◆ **PROBLEM DESCRIPTION**: Give again, word for word, each line below starting at the one that contains "if decide (b" and ending at the one that contains "Definition thinking_line (n".

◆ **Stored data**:

BEGIN

Definition M (A : Type) : Type := Run -> result A * Run.

Definition ret {A} (a : A) : M A := fun w => (Ok a, w).

Definition raise {A} (e : exn) : M A := fun w => (Raise e, w).

Definition bind {A B} (m : M A) (k : A -> M B) : M B :=
  fun w =>
    match m w with
    | (Ok a, w') => k a w'
    | (Raise e, w') => (Raise e, w')
    end.

Declare Scope method_scope.
Delimit Scope method_scope with method.
Notation "x <- m ;; k" := (bind m (fun x => k))
  (at level 100, m at next level, right associativity) : method_scope.
Notation "m ;; k" := (bind m (fun _ => k))
  (at level 100, right associativity) : method_scope.
Local Open Scope method_scope.

Definition get_self : M Game := fun w => (Ok (self w), w).

Definition set_candidates (cs : list Code) : M unit :=
  fun w =>
    (Ok tt,
     {| self := {| all_combinations := all_combinations (self w);
                   candidates := cs;
                   secret := secret (self w);
                   history := history (self w) |};
        stdout := stdout w;
        entropy_calls := entropy_calls w |}).

Definition set_secret (s : Code) : M unit :=
  fun w =>
    (Ok tt,
     {| self := {| all_combinations := all_combinations (self w);
                   candidates := candidates (self w);
                   secret := Some s;
                   history := history (self w) |};
        stdout := stdout w;
        entropy_calls := entropy_calls w |}).

Definition add_line (line : string) (w : Run) : Run :=
  {| self := self w;
     stdout := stdout w ++ [line];
     entropy_calls := entropy_calls w |}.

Definition add_entropy_calls (n : nat) (w : Run) : Run :=
  {| self := self w;
     stdout := stdout w;
     entropy_calls := n + entropy_calls w |}.

Definition print (line : string) : M unit :=
  fun w => (Ok tt, add_line line w).

Definition count_entropy_call : M unit :=
  fun w => (Ok tt, add_entropy_calls 1 w).

(** [for x in xs: body], with the local variables the body assigns as
    the loop state. *)
Fixpoint for_each {A S} (xs : list A) (body : A -> S -> M S) (s : S) : M S :=
  match xs with
  | [] => ret s
  | x :: xs' => s' <- body x s ;; for_each xs' body s'
  end.

(** [[e for x in xs if cond]] and [for x in xs: acc.append(e)]: the
    result list is built by appending at its end. *)
Definition append_each {A B} (keep : A -> bool) (e : A -> B) (xs : list A)
  : list B :=
  foldl (fun acc x => if keep x then acc ++ [e x] else acc) [] xs.

(** ** [__init__] *)

(** [range(n)]. *)
Definition range (n : nat) : list Z := map Z.of_nat (seq 0 n).

(** Every element of the pool with the others, in the order of the pool. *)
Fixpoint picks {A} (pool : list A) : list (A * list A) :=
  match pool with
  | [] => []
  | x :: xs => (x, xs) :: map (fun p => (p.1, x :: p.2)) (picks xs)
  end.

(** [itertools.permutations(pool, r)]: the [r]-length sequences of
    elements at distinct positions, in lexicographic order of the
    positions; none when [r] exceeds the length of the pool. *)
Fixpoint permutations {A} (pool : list A) (r : nat) : list (list A) :=
  match r with
  | O => [[]]
  | S r' =>
      flat_map (fun p => map (cons p.1) (permutations p.2 r')) (picks pool)
  end.

(** The object [__init__] builds. [candidates] is a copy of
    [all_combinations]: assigning the one never changes the other. *)
Definition __init__ : Game :=
  let all := permutations (range 10) 4 in
  {| all_combinations := all;
     candidates := all;
     secret := None;
     history := [] |}.

(** The run of a fresh object: nothing printed, no entropy evaluated. *)
Definition fresh (g : Game) : Run :=
  {| self := g; stdout := []; entropy_calls := 0 |}.

(** Objects in the middle of a game, for the examples. *)
Definition only_1234 : Game :=
  {| all_combinations := all_combinations __init__;
     candidates := [[1; 2; 3; 4]];
     secret := Some [1; 2; 3; 4];
     history := [] |}.

Definition no_candidates : Game :=
  {| all_combinations := all_combinations __init__;
     candidates := [];
     secret := Some [1; 2; 3; 4];
     history := [] |}.

Definition two_left (s : Code) : Game :=
  {| all_combinations := all_combinations __init__;
     candidates := [[1; 2; 3; 4]; [1; 2; 4; 3]];
     secret := Some s;
     history := [] |}.

Definition with_repeats : Game :=
  {| all_combinations := all_combinations __init__;
     candidates := [[1; 1; 2; 2]; [1; 2; 3; 4]];
     secret := Some [1; 2; 3; 4];
     history := [] |}.

Definition no_combinations : Game :=
  {| all_combinations := [];
     candidates := [];
     secret := None;
     history := [] |}.

(** ** [generate_secret] *)

(** [random.choice(seq)] returns [seq[i]] for the index [i] drawn below
    [len(seq)], and raises [IndexError] on an empty sequence. The draw is
    an input of the model. *)
Definition random_choice {A} (draw : nat) (xs : list A) : M A :=
  match xs !! draw with
  | Some x => ret x
  | None => raise IndexError
  end.

Definition generate_secret (draw : nat) : M (option Code) :=
  g <- get_self ;;
  s <- random_choice draw (all_combinations g) ;;
  set_secret s ;;
  g' <- get_self ;;
  ret (secret g').

(** ** [calculate_uncertainty] *)

(** The base-2 logarithm over the reals. *)
Definition log2 (x : R) : R := (ln x / ln 2)%R.

(** [math.log2(x)]: a [ValueError] (math domain error) unless [x] is
    positive. *)
Definition math_log2 (x : R) : M R :=
  if Rle_dec x 0 then raise ValueError else ret (log2 x).

(** [a / b] on two ints: true division, a [ZeroDivisionError] when [b]
    is [0]. *)
Definition true_div (a b : nat) : M R :=
  if decide (b = 0%nat) then raise ZeroDivisionError
  else ret (INR a / INR b)%R.

Definition calculate_uncertainty : M R :=
  g <- get_self ;;
  let pool_size := length (candidates g) in
  if decide (pool_size = 0%nat) then ret 0%R
  else math_log2 (INR pool_size).

(** ** [calculate_guess_entropy] *)

(** [Counter(outcomes)]: a dict from the outcomes to their numbers of
    occurrences, its keys in the order of their first occurrence. *)
Fixpoint counter_add (k : Feedback) (counts : list (Feedback * nat))
  : list (Feedback * nat) :=
  match counts with
  | [] => [(k, 1%nat)]
  | (k', n) :: counts' =>
      if decide (k = k') then (k', S n) :: counts'
      else (k', n) :: counter_add k counts'
  end.

Definition Counter (outcomes : list Feedback) : list (Feedback * nat) :=
  foldl (fun counts k => counter_add k counts) [] outcomes.

Definition values (counts : list (Feedback * nat)) : list nat :=
  map snd counts.

Definition calculate_guess_entropy (guess : Code) (cands : list Code) : M R :=
  count_entropy_call ;;
  let outcomes :=
    append_each (fun _ => true)
      (fun possible_secret => get_feedback possible_secret guess) cands in
  let counts := Counter outcomes in
  let total := length cands in
  let entropy := 0%R in
  entropy <- for_each (values counts)
    (fun count entropy =>
       p <- true_div count total ;;
       l <- math_log2 p ;;
       ret (entropy - p * l)%R)
    entropy ;;
  ret entropy.

(** ** [suggest_best_guess] *)

Definition thinking_line (n : nat) : string :=
  "    [AI is thinking... scanning " +:+ pretty n +:+ " candidates]".

Definition suggest_best_guess : M (option Code) :=
  g <- get_self ;;
  if decide (length (candidates g) = 5040%nat) then ret (Some [0; 1; 2; 3])
  else
    let best_guess : option Code := None in
    let max_entropy : R := (-1)%R in
    let search_space := candidates g in
    print (thinking_line (length search_space)) ;;
    best <- for_each search_space
      (fun guess '(best_guess, max_entropy) =>
         g' <- get_self ;;
         h <- calculate_guess_entropy guess (candidates g') ;;
         if Rgt_dec h max_entropy then ret (Some guess, h)
         else ret (best_guess, max_entropy))
      (best_guess, max_entropy) ;;
    ret best.1.

(** ** [filter_candidates] *)

Definition filter_candidates (guess : Code) (actual_feedback : Feedback)
  : M unit :=
  g <- get_self ;;
  set_candidates
    (append_each
       (fun c => bool_decide (get_feedback c guess = actual_feedback))
       (fun c => c) (candidates g)).

(** ** [parse_input] *)

(** A [str] is taken with code points below 256: the character of code
    point [n] is the [ascii] of that number. *)
Definition code_point (ch : Ascii.ascii) : Z := Z.of_N (Ascii.N_of_ascii ch).

(** The decimal digits ['0'] to ['9'], the only characters below 256
    that [int] reads as a number. *)
Definition is_decimal (ch : Ascii.ascii) : bool :=
  (48 <=? code_point ch) && (code_point ch <=? 57).

(** [ch.isdigit()] for one character: besides the decimal digits, the
    superscripts two, three and one (U+00B2, U+00B3, U+00B9) are digits
    for [str.isdigit]. *)
Definition char_isdigit (ch : Ascii.ascii) : bool :=
  is_decimal ch
  || (code_point ch =? 178) || (code_point ch =? 179)
  || (code_point ch =? 185).

(** [s.isdigit()]: at least one character, and all of them digits. *)
Definition isdigit (s : string) : bool :=
  match s with
  | EmptyString => false
  | String _ _ => forallb char_isdigit (String.list_ascii_of_string s)
  end.

(** [int(d)] on a one-character string: the value of a decimal digit, a
    [ValueError] (invalid literal) on any other character. *)
Definition int_char (d : Ascii.ascii) : M Z :=
  if is_decimal d then ret (code_point d - 48) else raise ValueError.

Definition parse_input (user_input : string) : M (option Code) :=
  if negb (String.length user_input =? 4)%nat || negb (isdigit user_input)
  then ret None
  else
    digits <- for_each (String.list_ascii_of_string user_input)
      (fun d digits => v <- int_char d ;; ret (digits ++ [v])) [] ;;
    if negb (size (symbol_set digits) =? 4)%nat then ret None
    else ret (Some digits).

(** [''.join(map(str, code))], the text [play] prints for a code. *)
Definition join_str (code : Code) : string :=
  foldr (fun d text => pretty d +:+ text) "" code.

(** ** The words of the specification *)

Global Instance is_symbol_dec (d : Symbol) : Decision (is_symbol d) :=
  decide (0 <= d /\ d <= 9).
(** The theorem at the service on [a.Item] and the stand-in sink. *)
Lemma fresh_document_head_witness :
  exists m' world' err,
    WriteTo Fixtures.universe Fixtures.sg string (list string) unit
      Fixtures.sinkWrite Fixtures.encodeTagNames 3 tt [Fixtures.itemService]
      (NewSwagger "TestTitle" "v0.0.1" "").2 [] = Ok (m', world', err)
    /\ Info (document m') = Some (spec.mkInfo "" "TestTitle" "v0.0.1")
    /\ Schemes (document m') = ["http"; "https"]
    /\ SwaggerVersion (document m') = "2.0"
    /\ Tags (document m') = [spec.NewTag "items" ""].
Proof.
  destruct (WriteTo Fixtures.universe Fixtures.sg string (list string) unit
              Fixtures.sinkWrite Fixtures.encodeTagNames 3 tt [Fixtures.itemService]
              (NewSwagger "TestTitle" "v0.0.1" "").2 []) as [[[m' world'] err]| |] eqn:E.
  - exists m', world', err. split; [reflexivity|].
    exact (fresh_document_head Fixtures.universe Fixtures.sg string
             (list string) unit Fixtures.sinkWrite Fixtures.encodeTagNames
             "TestTitle" "v0.0.1" "" 3 tt [Fixtures.itemService] m' [] world' err E).
  - vm_compute in E. discriminate E.
  - vm_compute in E. discriminate E.
Defined.
(** * otc.py: a cipher keyed by a map file

    A shallow embedding of the cipher engine of [otc.py]: the inverted index
    [EncryptMap] with its per-byte [TrackedList]s, the in-memory and the
    streaming encoders, and the two decoders of the main program.

    Conventions.
    - A byte of a Python [bytes] object is a [byte] (256 values).
    - A position in the map is a [nat]; an integer read from a ciphertext
      line ([int(line)]) is a [Z], since it may be negative.
    - A Python dict is an association list in insertion order: [shuffle]
      walks the keys in that order while it consumes the random source.
    - An exception is a value of [exn]; code that may raise returns a
      [result], together with the state it leaves behind.
    - The output file is the list of the values written to it, one
      ciphertext line (or one plaintext chunk) per element. *)

From Stdlib Require Import List Arith ZArith Lia Bool Permutation Sorted.
From Stdlib Require String DecimalString.
From Stdlib Require Import Init.Byte.
From Stdlib Require Strings.Byte.
Import ListNotations.
Import String.StringSyntax.
Delimit Scope string_scope with string.

Set Implicit Arguments.

(* ------------------------------------------------------------------ *)
(** ** Exceptions, results and runs *)

(** [MapError] carries its message, as the Python class does; the other
    constructors are the built-in exceptions the modelled code can meet. *)
Inductive exn : Type :=
| MapError (message : String.string)
| KeyError
| IndexError
| StopIteration
| OSError
| TypeError
| ValueError.

Inductive result (A : Type) : Type :=
| Ok (a : A)
| Raise (e : exn).

Arguments Ok {A} a.
Arguments Raise {A} e.

(** The two messages [otc.py] raises [MapError] with.  The specification
    calls the first error [Gaps] and the second [MapTooSmall]. *)
Definition Gaps : exn := MapError "Gaps in map file."%string.
Definition MapTooSmall : exn :=
  MapError "Map file not complex enough."%string.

END

◆ **RESULT FOR THIS TASK**:
  if decide (b = 0%nat) then raise ZeroDivisionError
  else ret (INR a / INR b)%R.

Definition calculate_uncertainty : M R :=
  g <- get_self ;;
  let pool_size := length (candidates g) in
  if decide (pool_size = 0%nat) then ret 0%R
  else math_log2 (INR pool_size).

(** ** [calculate_guess_entropy] *)

(** [Counter(outcomes)]: a dict from the outcomes to their numbers of
    occurrences, its keys in the order of their first occurrence. *)
Fixpoint counter_add (k : Feedback) (counts : list (Feedback * nat))
  : list (Feedback * nat) :=
  match counts with
  | [] => [(k, 1%nat)]
  | (k', n) :: counts' =>
      if decide (k = k') then (k', S n) :: counts'
      else (k', n) :: counter_add k counts'
  end.

Definition Counter (outcomes : list Feedback) : list (Feedback * nat) :=
  foldl (fun counts k => counter_add k counts) [] outcomes.

Definition values (counts : list (Feedback * nat)) : list nat :=
  map snd counts.

Definition calculate_guess_entropy (guess : Code) (cands : list Code) : M R :=
  count_entropy_call ;;
  let outcomes :=
    append_each (fun _ => true)
      (fun possible_secret => get_feedback possible_secret guess) cands in
  let counts := Counter outcomes in
  let total := length cands in
  let entropy := 0%R in
  entropy <- for_each (values counts)
    (fun count entropy =>
       p <- true_div count total ;;
       l <- math_log2 p ;;
       ret (entropy - p * l)%R)
    entropy ;;
  ret entropy.

(** ** [suggest_best_guess] *)

Definition thinking_line (n : nat) : string :=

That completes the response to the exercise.